The Handmaid's Tale's rooting in religious zealotry is part of what made a scene in "Useful," the third episode of the show's third and final season that was released this week, so chilling. Instead of referencing religion as justification for the sexual enslavement of women, June's new Commander, the economist Joseph Lawrence, asks her to fetch him a book by Charles Darwin to reference in front of his colleagues. The scene, which plays out over several minutes, is excruciatingly tense, even if it doesn't ever get explained why this particular book is so controversial. The moment is also jarring for longtime fans of the show: After all the talk of Bilhah and Martha, all those "praise be's" and "under His eye's," why now a shift to Darwin, seemingly the ideological opposite?

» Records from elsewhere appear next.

Lemma Parse_digits a b c e m1 m2 d1 d2 ya yb yc ye ma mb da db :
  GoTime.digit a = Some ya → GoTime.digit b = Some yb →
  GoTime.digit c = Some yc → GoTime.digit e = Some ye →
  GoTime.digit m1 = Some ma → GoTime.digit m2 = Some mb →
  GoTime.digit d1 = Some da → GoTime.digit d2 = Some db →
  (1 <= ma * 10 + mb <= 12)%Z →
  (1 <= da * 10 + db
   <= GoTime.daysIn (ma * 10 + mb) (((ya * 10 + yb) * 10 + yc) * 10 + ye))%Z →
  GoTime.Parse
    (String a (String b (String c (String e (String "-"
       (String m1 (String m2 (String "-" (String d1 (String d2 EmptyString))))))))))
  = Some (GoTime.Date (((ya * 10 + yb) * 10 + yc) * 10 + ye) (ma * 10 + mb) (da * 10 + db)).
Proof.
  intros Ha Hb Hc He Hm1 Hm2 Hd1 Hd2 Hm Hd.
  unfold GoTime.Parse, GoTime.getyear, GoTime.getnum, GoTime.skipDash.
  rewrite Ha, Hb, Hc, He. cbn [mbind option_bind]. rewrite decide_True by done.
  cbn [mbind option_bind]. rewrite Hm1, Hm2. cbn [mbind option_bind].
  rewrite option_guard_True by done. cbn [mbind option_bind].
  rewrite decide_True by done. cbn [mbind option_bind]. rewrite Hd1, Hd2.
  cbn [mbind option_bind]. rewrite option_guard_True by done. cbn [mbind option_bind].
  by rewrite option_guard_True by done.
Qed.

(** X8. Every date of the calendar from year 0000 to 9999 is read back:
    the identifier [match-day-YYYY-MM-DD] of such a date (month 1..12,
    day within the month, leap years counted) parses to that date, and
    the label of its header is the date text followed by [" - "] and a
    Swedish weekday name. *)
Theorem valid_date_parses (y m d : Z) (rows : list Row) :
  (0 <= y <= 9999)%Z → (1 <= m <= 12)%Z → (1 <= d <= GoTime.daysIn m y)%Z →
  dateOf (dayOf y m d rows) = isoDate y m d ∧
  GoTime.Parse (isoDate y m d) = Some (GoTime.Date y m d) ∧
  ∃ sv, sv ∈ swedishDays ∧ dayLabel (dayOf y m d rows) = isoDate y m d +:+ " - " +:+ sv.
Proof.
  intros Hy Hm Hd.
  set (ya := (y / 1000)%Z). set (yb := (y / 100 mod 10)%Z).
  set (yc := (y / 10 mod 10)%Z). set (ye := (y mod 10)%Z).
  set (ma := (m / 10)%Z). set (mb := (m mod 10)%Z).
  set (da := (d / 10)%Z). set (db := (d mod 10)%Z).
  assert (d <= 31)%Z as Hd31.
  { destruct Hd as [_ Hd]. etrans; [exact Hd|]. unfold GoTime.daysIn.
    assert (m ∈ seqZ 1 12) as Hin by (apply elem_of_seqZ; lia).
    apply list_elem_of_In in Hin. simpl in Hin.
    destruct Hin as [<-|[<-|[<-|[<-|[<-|[<-|[<-|[<-|[<-|[<-|[<-|[<-|[]]]]]]]]]]]]];
      destruct (GoTime.isLeap y); vm_compute; discriminate. }
  assert ((0 <= ya <= 9 ∧ 0 <= yb <= 9 ∧ 0 <= yc <= 9 ∧ 0 <= ye <= 9 ∧
           0 <= ma <= 9 ∧ 0 <= mb <= 9 ∧ 0 <= da <= 9 ∧ 0 <= db <= 9)%Z ∧
          (y = ((ya * 10 + yb) * 10 + yc) * 10 + ye ∧ m = ma * 10 + mb ∧
           d = da * 10 + db)%Z) as [(Ha & Hb & Hc & He & Hma & Hmb & Hda & Hdb) (Ey & Em & Ed)].
  { subst ya yb yc ye ma mb da db. split; Z.div_mod_to_equations; lia. }
  clearbody ya yb yc ye ma mb da db. subst y m d.
  assert (isoDate (((ya * 10 + yb) * 10 + yc) * 10 + ye) (ma * 10 + mb) (da * 10 + db)
          = String (Calendar.digitChar ya) (String (Calendar.digitChar yb)
              (String (Calendar.digitChar yc) (String (Calendar.digitChar ye) (String "-"
                (String (Calendar.digitChar ma) (String (Calendar.digitChar mb) (String "-"
                  (String (Calendar.digitChar da) (String (Calendar.digitChar db)
                     EmptyString)))))))))) as Eiso.
  { unfold isoDate.
    rewrite (GoTimeFacts.appendInt_four (Calendar.digitChar ya) (Calendar.digitChar yb)
               (Calendar.digitChar yc) (Calendar.digitChar ye)) by by apply digit_digitChar.
    rewrite (GoTimeFacts.appendInt_two (Calendar.digitChar ma) (Calendar.digitChar mb))
      by by apply digit_digitChar.
    by rewrite (GoTimeFacts.appendInt_two (Calendar.digitChar da) (Calendar.digitChar db))
      by by apply digit_digitChar. }
  assert (GoTime.Parse (isoDate (((ya * 10 + yb) * 10 + yc) * 10 + ye) (ma * 10 + mb)
                          (da * 10 + db))
          = Some (GoTime.Date (((ya * 10 + yb) * 10 + yc) * 10 + ye) (ma * 10 + mb)
                    (da * 10 + db))) as HP.
  { rewrite Eiso. apply Parse_digits; try done; by apply digit_digitChar. }
  assert (dateOf (dayOf (((ya * 10 + yb) * 10 + yc) * 10 + ye) (ma * 10 + mb)
                    (da * 10 + db) rows)
          = isoDate (((ya * 10 + yb) * 10 + yc) * 10 + ye) (ma * 10 + mb) (da * 10 + db))
    as HD.
  { unfold dateOf, dayOf. cbn [innerId from_option]. unfold id.
    change (Replace ("match-day-" +:+ ?s) "match-day-" "")
      with (replaceFrom 0 s "match-day-" "").
    apply TextExtra.replaceFrom_absent, noByte_Contains. rewrite Eiso. cbn [noByte].
    split_and!; try done; by apply digitChar_not_m. }
  split_and!; [done..|].
  destruct (dayNames_weekday (GoTime.Date (((ya * 10 + yb) * 10 + yc) * 10 + ye)
              (ma * 10 + mb) (da * 10 + db))) as (sv & Hsv & Hin & _).
  exists sv. split; [done|].
  rewrite (dayLabel_parsed _ (GoTime.Date (((ya * 10 + yb) * 10 + yc) * 10 + ye)
             (ma * 10 + mb) (da * 10 + db))), HD, Hsv by by rewrite HD.
  done.
Qed.

Lemma valid_date_parses_witness :
  GoTime.Parse (isoDate 2024 2 29) = Some (GoTime.Date 2024 2 29) ∧
  ∃ sv, sv ∈ swedishDays ∧
        dayLabel (dayOf 2024 2 29 []) = isoDate 2024 2 29 +:+ " - " +:+ sv.
Proof.
  destruct (valid_date_parses 2024 2 29 []) as (_ & H1 & H2);
    [lia | lia | vm_compute; split; discriminate | by split].
Defined.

Darwin is of course best known for his 1859 On the Origin of Species, which discusses natural selection as the explanation for variation among all forms of life. A little over 10 years later, though, in 1871, Darwin published another book that would also have long-lasting repercussions, though these would be much more troubling. The Descent of Man and Selection in Relation to Sex — the book June is sent to fetch from the shelf for Commander Lawrence — lays out a theory of woman's inferiority to man under the guise of scientific fact.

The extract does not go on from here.